How to remove unwanted characters when importing MARC data?
Hi Our library receives MARC data from EKZ (a German cataloging data provider) which includes two unwanted characters: * a beginning "non-sorting character" * an ending "non-sorting character" These characters can't be seen in the OPAC and in the hitlist of the staff client, but they do appear in the framework and also in the top line of the webbrowser. Here is an example of a file containing such characters: http://adminkuhn.ch/download/kuhn0000000 When opening the original .mrc file with vi these characters show as: <98>The<9c> obsession With "od -c" they show as: 302 230 T h e 302 234 o b s e s s i o n Of course these characters could be removed e. g. with sed (but this will result in a wrong character length in MARC LEADER positions 0-4) and also it has to be done separately on the shell outside and before the regular importing process. Or even using software like MarcEdit. Now the question is if there is an EASY way how to delete these unwanted characters within Koha, for example by using the MARC modification templates which is used anyway when loading such data? Best wishes: Michael -- Geschäftsführer · Diplombibliothekar BBS, Informatiker eidg. Fachausweis Admin Kuhn GmbH · Pappelstrasse 20 · 4123 Allschwil · Schweiz T 0041 (0)61 261 55 61 · E mik@adminkuhn.ch · W www.adminkuhn.ch
Hello Michael, I don't think you'll find an easy way within Koha to do that, maybe bulk edit but I don't know, haven't used it.
From our experience - we've had all sorts of unwanted data like the one you're experiencing and worst - MARCXML is the way to go. Assuming the MARC file is well-formed, convert MARC -> MARCXML (see MARC4J <https://github.com/marc4j/marc4j>, there are others) and apply a custom made XSL (take your pick: xmlstarlet <http://xmlstar.sourceforge.net/docs.php>, xmllint <http://xmlsoft.org/xmllint.html>, xsltproc <http://xmlsoft.org/XSLT/xsltproc.html>, whatever) after. Switch fields, remove unwanted characters, field joining, field splitting, whatever, it can be done with XSL. MarcEdit wouldn't respond to all our needs.

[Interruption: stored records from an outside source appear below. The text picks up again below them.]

(** ** End to end *)
(** The App as the API server has it after a write: spec and identity, the annotations and
    the status that were written. *)
Definition stored (base annotated : App) (status : AppStatus) (a : App) : Prop :=
  app_Spec a = app_Spec base ∧ id_of a = id_of base ∧
  om_Annotations (app_Meta a) = om_Annotations (app_Meta annotated) ∧ app_Status a = status ∧ being_deleted a = false.
Notation trace_ok ok := (Forall (λ e, match e with Ev c x => ok _ c x end)).
Definition applied_ok (o : kobject) (tr : list event) : Prop := (o, Ok tt) ∈ omap applied_obj tr.
Definition written_ok (a : App) (tr : list event) : Prop := (a, Ok tt) ∈ omap status_update tr.

Lemma ready_status app job a1 a6 : observed_success app job a1 → settled a6 = settled a1 →
  s_Phase (app_Status a6) = phaseOf a6 → reports_ready _ (UpdateStatus a6).
Proof.
  intros (_ & _ & Hres & Hph & _ & Hsucc & _ & _ & _ & Hdeg) H6 Hp. cbn.
  rewrite Hp, (phaseOf_settled _ _ H6), (settled_build _ _ H6), (settled_succeeded _ _ H6).
  split_and!; [|done..]. unfold phaseOf. by rewrite Hsucc, Hph, Hdeg.
Qed.
Lemma in_trace_of ok {R} (c : call R) x tr : trace_ok ok tr → Ev c x ∈ tr → ok R c x.
Proof. intros Hall Hin. by apply (proj1 (list.Forall_forall _ _) Hall) in Hin. Qed.

(** The App a pass works on is the one the cluster has. *)
Lemma entered_healthy app ns n a tr : trace_ok (healthy app) tr → entered ns n a tr →
  id_of a = id_of app ∧ app_Spec a = app_Spec app.
Proof.
  intros Hall (a0 & Hg & Hu). pose proof (in_trace_of _ _ _ _ Hall Hg) as Hx. injection Hx as ->.
  destruct Hu as [->|[Ef Hu]]; [done|]. destruct (in_trace_of _ _ _ _ Hall Hu) as (a' & [= <-] & Hs & _ & Hid & _).
  unfold AddFinalizer in Hs, Hid. by rewrite Ef in Hs, Hid.
Qed.
(** The third pass, as a run. *)
Lemma completed_pass_serves app ns n tr res : configured r → admissible r app → being_deleted app = false →
  annotation app RebuildAnnotation ≠ "" → annotation app RebuildAnnotation = s_LastProcessedRebuild (app_Status app) →
  b_JobName (build_of app) ≠ "" → terminal (build_of app) = false →
  run (Reconcile r ns n) tr res → trace_ok (finishing app) tr →
  (∃ job, (app_Namespace app, b_JobName (build_of app), Ok job) ∈ omap got_job tr ∧ completed job = true) ∧
  served r app tr ∧
  (∃ a, written_ok a tr ∧ s_Phase (app_Status a) = PhaseReady ∧ b_Result (build_of a) = BuildResultSucceeded).
Proof.
  intros Hc Ha Hd Hne Hp Hj Ht Hr Hall.
  pose proof (λ C HC, inevitable_run _ _ _ _ _ (completed_pass_sure C app ns n Hc Ha Hd Hne Hp Hj Ht HC) Hr Hall) as Hrest.
  split.
  { destruct (Hrest (looks_up (app_Namespace app) (b_JobName (build_of app)))) as (R3 & c3 & x3 & Hin3 & Hc3).
    - intros a active _ Hid Eb _. unfold reconcile_observe, observeBuild. apply inevitable_now.
      rewrite Eb, (proj2 (String.eqb_neq _ _) Hj). left. split; [by injection Hid|done].
    - destruct c3; try done. destruct Hc3 as [-> ->]. destruct (in_trace_of _ _ _ _ Hall Hin3) as (_ & _ & job & -> & Hdone).
      exists job. split; [|done]. apply list_elem_of_omap. eexists. split; [exact Hin3|done]. }
  destruct (Hrest reports_ready) as (R3 & c3 & x3 & Hin3 & Hc3).
  { intros a active Hsp Hid Eb Hob. eapply (observe_writes r app _ (λ _ _ _ Hx, proj1 Hx) (λ _ _ _ Hx, proj1 (proj2 Hx))); [|exact Hob|].
    - intros a1 (job & _ & Hq & _). by rewrite (request_id a a1 Hq).
    - intros a1 a6 (job & Hsu). by eapply ready_status. }
  destruct c3; try done. destruct Hc3 as (Hph & Hres & Hsucc). split.
  - destruct (pass_served r ns n tr res _ _ Hr Hin3 Hsucc) as (a & Hent & Hserved); [by rewrite Hph|].
    apply (entered_healthy app) in Hent as [Hid Hs]; [|eapply Forall_impl; [exact Hall|]; by intros [R c x] [? _]].
    by apply (served_same r a).
  - eexists. split; [|by split]. apply list_elem_of_omap. eexists. split; [exact Hin3|].
    destruct (in_trace_of _ _ _ _ Hall Hin3) as [Hx _]. cbn in Hx. by rewrite Hx.
Qed.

Yes, you'll have to learn XSL if you don't know already and yes it will require time to figure it all out but if you're working with Koha for the long run, you'll virtually be equipped with a tool that'll solve all your data problems in the future. Have a good one, Pedro Amorim 2017-06-21 16:55 GMT+00:00 Michael Kuhn <mik@adminkuhn.ch>:
Hi
Our library receives MARC data from EKZ (a German cataloging data provider) which includes two unwanted characters:
* a beginning "non-sorting character" * an ending "non-sorting character"
These characters can't be seen in the OPAC and in the hitlist of the staff client, but they do appear in the framework and also in the top line of the webbrowser. Here is an example of a file containing such characters: http://adminkuhn.ch/download/kuhn0000000
When opening the original .mrc file with vi these characters show as:
<98>The<9c> obsession
With "od -c" they show as:
302 230 T h e 302 234 o b s e s s i o n
Of course these characters could be removed e. g. with sed (but this will result in a wrong character length in MARC LEADER positions 0-4) and also it has to be done separately on the shell outside and before the regular importing process. Or even using software like MarcEdit.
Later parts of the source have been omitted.